The prospect of touching a single individual and making a positive difference in his or her understanding of life, especially if they have Parkinson’s disease. I strive to be the best listener possible. This often means traveling with another down their personal path of self-discovery, an always fascinating and sometimes enlightening invitation to view another’s soul. If this sounds like a bunch of mumbo-jumbo, please remember that I used to be a Navy carrier combat aviator and commercial airline pilot, as well as a former deep-water shipwreck diver; in other words, one accustomed to life’s harsh perceived realities. But there is so much more out there. By inviting a reader into my story, I might be able to offer a glimpse of possibility and hope for those with incurable disease.
What do you read for pleasure?
Until relatively recently, I read nothing but books on history, politics, and biography/autobiography. Now I look for books that tease the imagination and stir the soul, stories and nonfiction which inspire both deep thought and an unconscious connection of commonality, kindred tales of our society’s generational myths. For me, it is all about trying to understand the experiences of others, be they real or fiction, not to find fixes or cures. There is no cure for life. All we can hope to do, I believe, is to ease another’s path towards a settled, inner peace.
Describe your desk
Moderate clutter with a large, printed sign at the top of the window that says, “Boldly going nowhere.”
Where did you grow up, and how did this influence your writing?
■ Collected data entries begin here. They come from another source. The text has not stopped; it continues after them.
#[export] Program Instance Z_StrictCost : StrictCost Z.
Solve Obligations with (unfold cstep; cbn; intros; lia).

Section Promises.
Context {C : Type} `{StrictCost C}.

(** Although the search ranges over Go maps, whose order changes from run to run,
    its answer does not: two searches of one graph give every node the same cost, the
    same next hop (the first in string order among those of the cheapest walks) and
    the same interface. *)
Theorem dijkstra_deterministic (g : TopologyGraph C) source ord1 nord1 ord2 nord2 : wfGraph g source ->
  rangesOf g ord1 nord1 -> rangesOf g ord2 nord2 ->
  exists r1 r2, dijkstra g source ord1 nord1 = Done r1 /\ dijkstra g source ord2 nord2 = Done r2 /\
    forall v, (fun d => (Cost d, NextHop d, LinkNIC d)) <$> r1 !! v = (fun d => (Cost d, NextHop d, LinkNIC d)) <$> r2 !! v.
Proof.
  intros Hwf R1 R2.
  destruct (dijkstra_spec g source ord1 nord1 Hwf R1) as (r1 & E1 & S1 & P1).
  destruct (dijkstra_spec g source ord2 nord2 Hwf R2) as (r2 & E2 & S2 & P2).
  exists r1, r2. split_and!; [done..|]. intros v. destruct (decide (v = source)) as [->|Hne]; [by rewrite S1, S2|].
  specialize (P1 v Hne). specialize (P2 v Hne).
  destruct (r1 !! v) as [d1|] eqn:D1, (r2 !! v) as [d2|] eqn:D2; cbn.
  - destruct P1 as (W1 & _ & O1 & N1 & ls1 & c1 & b1 & L1 & B1 & I1), P2 as (W2 & _ & O2 & N2 & ls2 & c2 & b2 & L2 & B2 & I2).
    destruct (walk_ok g source Hwf _ _ _ W1) as (K1 & _). destruct (walk_ok g source Hwf _ _ _ W2) as (K2 & _).
    assert (Hc : Cost d1 = Cost d2) by (apply cle_antisym; eauto).
    assert (Hn : NextHop d1 = NextHop d2).
    { apply strle_antisym.
      - eapply (dijkstra_next g source Hwf ord1 nord1 r1 v d1 R1 E1 Hne D1); [by rewrite Hc|done].
      - eapply (dijkstra_next g source Hwf ord2 nord2 r2 v d2 R2 E2 Hne D2); [by rewrite <- Hc|done]. }
    rewrite Hn, L2 in L1. injection L1 as ->. rewrite B2 in B1. injection B1 as -> ->. by rewrite Hc, Hn, I1, I2.
  - destruct P1 as (W1 & F1 & _). apply P2 in W1. unfold cle in W1. congruence.
  - destruct P2 as (W2 & F2 & _). apply P1 in W2. unfold cle in W2. congruence.
  - done.
Qed.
Six years of my childhood in the 1970s was spent in Athens, Greece. These were the magical years of spiritual alchemy before I was poisoned by the societal sanctions of adulthood. Anything was possible, and time was immaterial. There was no TV, just ancient ruins along every roadside, spilling over with stories to tell, sparking imaginative travel far beyond the realm of our family VW bus. I miss those days, back before life was overthought. In my opinion, modern society needs to feel a whole lot more, and think a whole lot less.
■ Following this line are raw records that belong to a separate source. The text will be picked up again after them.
(** The route table lists exactly the right owners: whatever the ranges' order and the
    sort, a node owns a network in the computed table when a peer offers that node for
    some text of the network that is not an own prefix, or it is this node and the
    network is its subnet or advertised, or a static route names it. *)
Theorem routeTable_owners cfg peers order q n :
  (forall l, Permutation (sortRoutes l) l) -> (forall k, k ∈ order <-> is_Some (allEntries peers !! k)) ->
  owns (buildRoutes cfg peers order) q n <->
  (exists k, (k ∉ ownPrefixes cfg) /\ installedAs peers k q /\ n <> ""%string /\ offered peers k n) \/
  (n = mcNode cfg /\ exists s net, s ∈ mcSubnetStr cfg :: mcAdvertise cfg /\ parseCIDR s = Some net /\ netString net = q) \/
  staticOwner cfg q n.
Proof.
  intros Hsort Hord. unfold buildRoutes. set (rs := foldl mergeStatic _ _).
  assert (Hp : owns (sortRoutes rs) q n <-> owns rs q n) by (unfold owns; by setoid_rewrite (Hsort rs)).
  rewrite Hp. subst rs. rewrite owns_static, owns_app, owns_peerRoutes, owns_ownRoutes by done. unfold staticOwner. tauto.
Qed.

(** ** Next hops are optimal up to the hysteresis *)

Lemma fle_trans x y z : fle x y = true -> fle y z = true -> fle x z = true.
Proof. float_cases; try done; float_compare. Qed.

Lemma nonneg_not_nan x : nonneg x -> is_nan x = false.
Proof. by destruct x as [[]|[]| |[] ? ?]. Qed.

(** A path costing less than a tenth of the code's infinity. *)
Lemma affordable x : nonneg x -> fle (f64 100000000000000000) x = false -> cltb x cinf = true.
Proof.
  intros Hx Hf. change (cltb x cinf) with (flt x (f64 1000000000000000000)).
  destruct (flt x (f64 100000000000000000)) eqn:E.
  - eapply fle_flt_trans; [by apply flt_fle|]. vm_compute. reflexivity.
  - rewrite (not_flt_fle x _) in Hf; [done|by apply nonneg_not_nan|done|done].
Qed.

(** The paths of a table lead to the nodes they are kept for, over their next hop. *)
Definition pathsLead (paths : gmap string (dijkstraResult float64)) : Prop :=
  forall n d, paths !! n = Some d -> last (Path d) = Some n /\ hd_error (Path d) = Some (NextHop d).

Section Anycast.
Variable g : TopologyGraph float64.
Variable self : string.
Hypothesis Hwf : wfGraph g self.
Variable best : gmap string (dijkstraResult float64).
Hypothesis Hbest : shortestPaths g self best.
(** The table installed before, and the interfaces of the connected peers. *)
Variable old : option (gmap string (dijkstraResult float64)).
Hypothesis Hold : forall o, old = Some o -> pathsLead o.
Variable live : string -> option Z.

(** The paths the new table keeps. *)
Definition keptPaths : gmap string (dijkstraResult float64) := applyHysteresis g self live old best.

Lemma hop_found u v l ls : default [] (default ∅ (Edges g !! u) !! v) = l :: ls -> linksOf g u v = Some (l :: ls).
Proof. unfold linksOf. destruct (Edges g !! u) as [n|]; cbn; [destruct (n !! v); cbn; [by intros ->|done]|by rewrite lookup_empty]. Qed.

Lemma pathCostFrom_nonneg p : forall total u, nonneg total -> nonneg (pathCostFrom g total u p).
Proof.
  induction p as [|v p IH]; intros total u Ht; [done|]. cbn [pathCostFrom].
  destruct (default [] _) as [|l ls] eqn:El; [split; vm_compute; done|]. apply hop_found in El.
  apply (wf_edge _ _ Hwf) in El as [_ [_ Hu]]. apply Forall_cons_iff in Hu as [[Hl _] Hls]. apply IH.
  apply fadd_spec; [done|]. apply fadd_spec; [|split; vm_compute; done].
  enough (Hm : cok (minFrom (lCost l) ls)) by exact Hm. apply minFrom_ok; [done|]. eapply List.Forall_impl; [|exact Hls]. by intros ? [? _].
Qed.

Lemma pathCost_nonneg p : nonneg (pathCost self g p).
Proof. unfold pathCost. destruct p; [split; vm_compute; done|]. by apply pathCostFrom_nonneg. Qed.

(** A path whose evaluation is affordable still exists. *)
Lemma pathCostFrom_walk p : forall total u q c, walk g self u q c ->
  fle (f64 100000000000000000) (pathCostFrom g total u p) = false ->
  exists c', walk g self (default u (last p)) (q ++ p) c'.
Proof.
  induction p as [|v p IH]; intros total u q c Hw Hf; [exists c; by rewrite app_nil_r|]. cbn [pathCostFrom] in Hf.
  destruct (default [] _) as [|l ls] eqn:El; [by vm_compute in Hf|]. apply hop_found in El.
  assert (Hw' := walkSnoc _ _ _ _ _ _ _ Hw El).
  destruct (IH _ _ _ _ Hw' Hf) as (c' & Hc'). exists c'. rewrite <- app_assoc in Hc'.
  destruct p as [|x p]; [exact Hc'|]. rewrite last_cons_cons. destruct (last (x :: p)) eqn:E; [exact Hc'|by apply last_None in E].
Qed.

(** What is installed for a node. *)
Record installedFor (n : string) (d : dijkstraResult float64) : Prop := {
  if_ok : nonneg (Cost d);
  if_finite : cltb (Cost d) cinf = true;
  if_hop : NextHop d <> ""%string;
  if_first : hd_error (Path d) = Some (NextHop d);
  if_last : last (Path d) = Some n;
  if_walk : exists c, walk g self n (Path d) c;
  if_cost : walk g self n (Path d) (Cost d) \/ Cost d = pathCost self g (Path d);
  (** no walk is more than 15% cheaper *)
  if_near : forall p c, walk g self n p c -> cle (Cost d) c \/ fle (fmul (Cost d) (f64_frac 85 100)) c = true
}.

Lemma walk_last v p c : walk g self v p c -> v <> self -> last p = Some v.
Proof. destruct 1; [done|]. intros _. apply last_snoc. Qed.

Lemma best_installed n d : n <> self -> best !! n = Some d -> installedFor n d /\
  (forall p c, walk g self n p c -> cle (Cost d) c).
Proof.
  intros Hn Hd. destruct Hbest as [_ Hp]. specialize (Hp n Hn). rewrite Hd in Hp.
  destruct Hp as (Hw & Hlt & Hmin & Hhd & ls & c & b & Hls & _). split; [constructor|done]; try done.
  - by apply (walk_ok g self Hwf) in Hw as (? & _).
  - intros E. apply (wf_edge _ _ Hwf) in Hls as [Hin _]. apply (wf_named _ _ Hwf). by rewrite <- E.
  - by eapply walk_last.
  - by exists (Cost d).
  - by left.
  - left. by eapply Hmin.
Qed.

Lemma kept_installed n d : n <> self -> keptPaths !! n = Some d -> installedFor n d.
Proof.
  intros Hn Hd. unfold keptPaths, applyHysteresis in Hd. destruct old as [o|] eqn:Eo; [|by apply best_installed].
  rewrite map_lookup_imap in Hd. destruct (best !! n) as [new|] eqn:En; [|done]. cbn in Hd. injection Hd as <-.
  destruct (best_installed n new Hn En) as [Hnew Hmin].
  destruct (o !! n) as [i|] eqn:Ei; [|exact Hnew]. destruct (Hold o eq_refl n i Ei) as [Hlast Hhd].
  destruct (keepRoute_cases g self live i new) as [(nic & Hr & ->)|[-> _]]; [|exact Hnew].
  destruct Hr as (Hne & _ & Hp & _ & Hf & Hk). constructor; cbn [Cost NextHop Path].
  - apply pathCost_nonneg.
  - apply affordable; [apply pathCost_nonneg|done].
  - done.
  - done.
  - done.
  - unfold pathCost in Hf. destruct (Path i) as [|x p] eqn:Ep; [done|].
    destruct (pathCostFrom_walk (x :: p) _ self [] _ (walkNil _ _) Hf) as (c & Hc). exists c. by rewrite Hlast in Hc.
  - by right.
  - intros p c Hw. right. eapply fle_trans; [exact Hk|].
    destruct (walk_ok g self Hwf _ _ _ Hw) as (Hc & _). apply not_flt_fle; [by apply nonneg_not_nan|apply nonneg_not_nan, Hnew|by eapply Hmin].
Qed.

Lemma kept_none n p c : n <> self -> keptPaths !! n = None -> walk g self n p c -> cle cinf c.
Proof.
  intros Hn Hp Hw. assert (Hb : best !! n = None).
  { unfold keptPaths, applyHysteresis in Hp. destruct old; [|done]. rewrite map_lookup_imap in Hp. by destruct (best !! n). }
  pose proof (proj2 Hbest n Hn) as Hx. rewrite Hb in Hx. by eapply Hx.
Qed.

Lemma kept_self : keptPaths !! self = None.
Proof.
  unfold keptPaths, applyHysteresis. destruct old; [|apply Hbest]. rewrite map_lookup_imap. by rewrite (proj1 Hbest).
Qed.

Lemma kept_lead : pathsLead keptPaths.
Proof.
  intros n d Hd. destruct (decide (n = self)) as [->|Hn]; [by rewrite kept_self in Hd|].
  destruct (kept_installed n d Hn Hd). done.
Qed.

(** What the scan of the targets holds: nothing reachable yet, or the cheapest. *)
Definition scanInv (seen : list string) (acc : string * float64) : Prop :=
  (acc = (""%string, cinf) /\ forall m, m ∈ seen -> m <> self -> keptPaths !! m = None) \/
  exists n d, n ∈ seen /\ n <> self /\ keptPaths !! n = Some d /\ acc = (NextHop d, Cost d) /\
    forall m d', m ∈ seen -> m <> self -> keptPaths !! m = Some d' -> cle (Cost d) (Cost d').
When did you first start writing?
When I was 38, five years before my Young Onset Parkinson’s diagnosis. In retrospect, I probably had the disease back then, though. Parkinson’s has changed my life for the better in so many ways. Without having contracted the disease (what an odd word, “contracted,” used in this manner), I would likely have gone through a life unexamined, unfulfilled, and never at peace or happy. I see writing, Parkinson’s, and who I am today on the deepest level as so intricately connected as to be unfathomable.
What’s the story behind your latest book?
“The Lost Intruder, The Search for a Missing Navy Jet,” is on the surface about my discovery of a Navy A-6 Intruder that crashed off the shores of Whidbey Island in 1989. The jet was from my squadron; I had flown that specific jet both from the aircraft carrier USS Ranger and ashore from Naval Air Station Whidbey Island. But that merely provides structure for the book. The underlying story relates my battle with Parkinson’s disease during the project, and how it transformed me into a more caring and happy person. It is a soulful revel in life’s mysteries, as well as an informative look at Naval Aviation, technical wreck diving, underwater sleuthing, and Deep Brain Stimulation surgery, among other things. Oh yeah, and a page-turning adventure; don’t want to forget about that!
What is the greatest joy of writing for you?
Hearing from readers who connect with my experiences and have somehow benefited from them. Four years of research, searching, and writing balances nicely with deeply relating to another human being.
When you’re not writing, how do you spend your time?
Yoga, exercising, occasionally Scuba diving, some volunteering, and enjoying nature. Thinking a lot followed by doing my best not to think at all.